Task to carry out.
Each record must appear in the answer exactly as given.

The data.
(** [price_at] answers [None] exactly on an empty sequence; otherwise it
    returns the price of the first point whose timestamp is nearest to
    [ts]: every earlier point is strictly farther, no later point is
    nearer. *)
Theorem price_at_nearest prices ts :
  (price_at prices ts = None ↔ prices = [])
  ∧ (∀ p, price_at prices ts = Some p →
       ∃ l1 pt l2,
         prices = l1 ++ pt :: l2
         ∧ EnergyPricePoint.eur_per_kwh pt = p
         ∧ Forall (λ q, (Z.abs (EnergyPricePoint.ts pt - ts)
                         < Z.abs (EnergyPricePoint.ts q - ts))%Z) l1
         ∧ Forall (λ q, (Z.abs (EnergyPricePoint.ts pt - ts)
                         <= Z.abs (EnergyPricePoint.ts q - ts))%Z) l2).
Proof.
  split.
  - destruct prices; [done|]. split; discriminate.
  - intros p. destruct prices as [|p0 ps]; [discriminate|].
    intros Hp.
    assert (EnergyPricePoint.eur_per_kwh
              (min_by (λ q, Qabs (total_seconds (EnergyPricePoint.ts q - ts)%Z))
                      p0 ps) = p) as Hp'
      by (unfold price_at in Hp; congruence).
    clear Hp.
    destruct (min_by_first
                (λ q, Qabs (total_seconds (EnergyPricePoint.ts q - ts)%Z))
                p0 ps) as (l1 & m & l2 & Hl & Hm & H1 & H2).
    rewrite Hm in Hp'.
    exists l1, m, l2. repeat split; try done.
    + eapply Forall_impl; [exact H1|]. intros q Hq. cbn in Hq.
      by apply total_seconds_abs_lt.
    + eapply Forall_impl; [exact H2|]. intros q Hq. cbn in Hq.
      by apply total_seconds_abs_le.
Qed.

Lemma price_at_nearest_witness :
  ∃ l1 pt l2,
    [EnergyPricePoint.mk 0 0.10; EnergyPricePoint.mk 3600000000 0.30]
    = l1 ++ pt :: l2
    ∧ EnergyPricePoint.eur_per_kwh pt = 0.30
    ∧ Forall (λ q, (Z.abs (EnergyPricePoint.ts pt - 3000000000)
                    < Z.abs (EnergyPricePoint.ts q - 3000000000))%Z) l1
    ∧ Forall (λ q, (Z.abs (EnergyPricePoint.ts pt - 3000000000)
                    <= Z.abs (EnergyPricePoint.ts q - 3000000000))%Z) l2.
Proof.
  apply (proj2 (price_at_nearest
                  [EnergyPricePoint.mk 0 0.10;
                   EnergyPricePoint.mk 3600000000 0.30] 3000000000%Z)).
  reflexivity.
Defined.

Lemma in_window_spec start end_ p :
  in_window start end_ p = true
  ↔ (start <= EnergyPricePoint.ts p <= end_)%Z.
Proof. unfold in_window. rewrite andb_true_iff, !Z.leb_le. tauto. Qed.

Lemma min_price_until_window prices start end_ :
  min_price_until prices start end_
  = match map EnergyPricePoint.eur_per_kwh
              (List.filter (in_window start end_) prices) with
    | [] => None
    | w :: ws => Some (min_by (λ x, x) w ws)
    end.
Proof. by destruct prices. Qed.

Lemma min_price_until_None prices start end_ :
  min_price_until prices start end_ = None
  ↔ ∀ p, p ∈ prices → ¬ (start <= EnergyPricePoint.ts p <= end_)%Z.
Proof.
  rewrite min_price_until_window.
  destruct (List.filter (in_window start end_) prices) as [|w ws] eqn:E; cbn.
  - split; [|done]. intros _ p Hp Hw.
    assert (In p (List.filter (in_window start end_) prices)) as Hin
      by (apply filter_In; split;
          [by apply list_elem_of_In | by apply in_window_spec]).
    by rewrite E in Hin.
  - split; [discriminate|]. intros H. exfalso.
    assert (In w (List.filter (in_window start end_) prices)) as Hin
      by (rewrite E; by left).
    apply filter_In in Hin as [Hin Hw].
    apply (H w); [by apply list_elem_of_In | by apply in_window_spec].
Qed.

Answer box.
(** [price_at] answers [None] exactly on an empty sequence; otherwise it
    returns the price of the first point whose timestamp is nearest to
    [ts]: every earlier point is strictly farther, no later point is
    nearer. *)
Theorem price_at_nearest prices ts :
  (price_at prices ts = None ↔ prices = [])
  ∧ (∀ p, price_at prices ts = Some p →
       ∃ l1 pt l2,
         prices = l1 ++ pt :: l2
         ∧ EnergyPricePoint.eur_per_kwh pt = p
         ∧ Forall (λ q, (Z.abs (EnergyPricePoint.ts pt - ts)
                         < Z.abs (EnergyPricePoint.ts q - ts))%Z) l1
         ∧ Forall (λ q, (Z.abs (EnergyPricePoint.ts pt - ts)
                         <= Z.abs (EnergyPricePoint.ts q - ts))%Z) l2).
Proof.
  split.
  - destruct prices; [done|]. split; discriminate.
  - intros p. destruct prices as [|p0 ps]; [discriminate|].
    intros Hp.
    assert (EnergyPricePoint.eur_per_kwh
              (min_by (λ q, Qabs (total_seconds (EnergyPricePoint.ts q - ts)%Z))
                      p0 ps) = p) as Hp'
      by (unfold price_at in Hp; congruence).
    clear Hp.
    destruct (min_by_first
                (λ q, Qabs (total_seconds (EnergyPricePoint.ts q - ts)%Z))
                p0 ps) as (l1 & m & l2 & Hl & Hm & H1 & H2).
    rewrite Hm in Hp'.
    exists l1, m, l2. repeat split; try done.
    + eapply Forall_impl; [exact H1|]. intros q Hq. cbn in Hq.
      by apply total_seconds_abs_lt.
    + eapply Forall_impl; [exact H2|]. intros q Hq. cbn in Hq.
      by apply total_seconds_abs_le.
Qed.

Lemma price_at_nearest_witness :
  ∃ l1 pt l2,
    [EnergyPricePoint.mk 0 0.10; EnergyPricePoint.mk 3600000000 0.30]
    = l1 ++ pt :: l2
    ∧ EnergyPricePoint.eur_per_kwh pt = 0.30
    ∧ Forall (λ q, (Z.abs (EnergyPricePoint.ts pt - 3000000000)
                    < Z.abs (EnergyPricePoint.ts q - 3000000000))%Z) l1
    ∧ Forall (λ q, (Z.abs (EnergyPricePoint.ts pt - 3000000000)
                    <= Z.abs (EnergyPricePoint.ts q - 3000000000))%Z) l2.
Proof.
  apply (proj2 (price_at_nearest
                  [EnergyPricePoint.mk 0 0.10;
                   EnergyPricePoint.mk 3600000000 0.30] 3000000000%Z)).
  reflexivity.
Defined.

Lemma in_window_spec start end_ p :
  in_window start end_ p = true
  ↔ (start <= EnergyPricePoint.ts p <= end_)%Z.
Proof. unfold in_window. rewrite andb_true_iff, !Z.leb_le. tauto. Qed.

Lemma min_price_until_window prices start end_ :
  min_price_until prices start end_
  = match map EnergyPricePoint.eur_per_kwh
              (List.filter (in_window start end_) prices) with
    | [] => None
    | w :: ws => Some (min_by (λ x, x) w ws)
    end.
Proof. by destruct prices. Qed.

Lemma min_price_until_None prices start end_ :
  min_price_until prices start end_ = None
  ↔ ∀ p, p ∈ prices → ¬ (start <= EnergyPricePoint.ts p <= end_)%Z.
Proof.
  rewrite min_price_until_window.
  destruct (List.filter (in_window start end_) prices) as [|w ws] eqn:E; cbn.
  - split; [|done]. intros _ p Hp Hw.
    assert (In p (List.filter (in_window start end_) prices)) as Hin
      by (apply filter_In; split;
          [by apply list_elem_of_In | by apply in_window_spec]).
    by rewrite E in Hin.
  - split; [discriminate|]. intros H. exfalso.
    assert (In w (List.filter (in_window start end_) prices)) as Hin
      by (rewrite E; by left).
    apply filter_In in Hin as [Hin Hw].
    apply (H w); [by apply list_elem_of_In | by apply in_window_spec].
Qed.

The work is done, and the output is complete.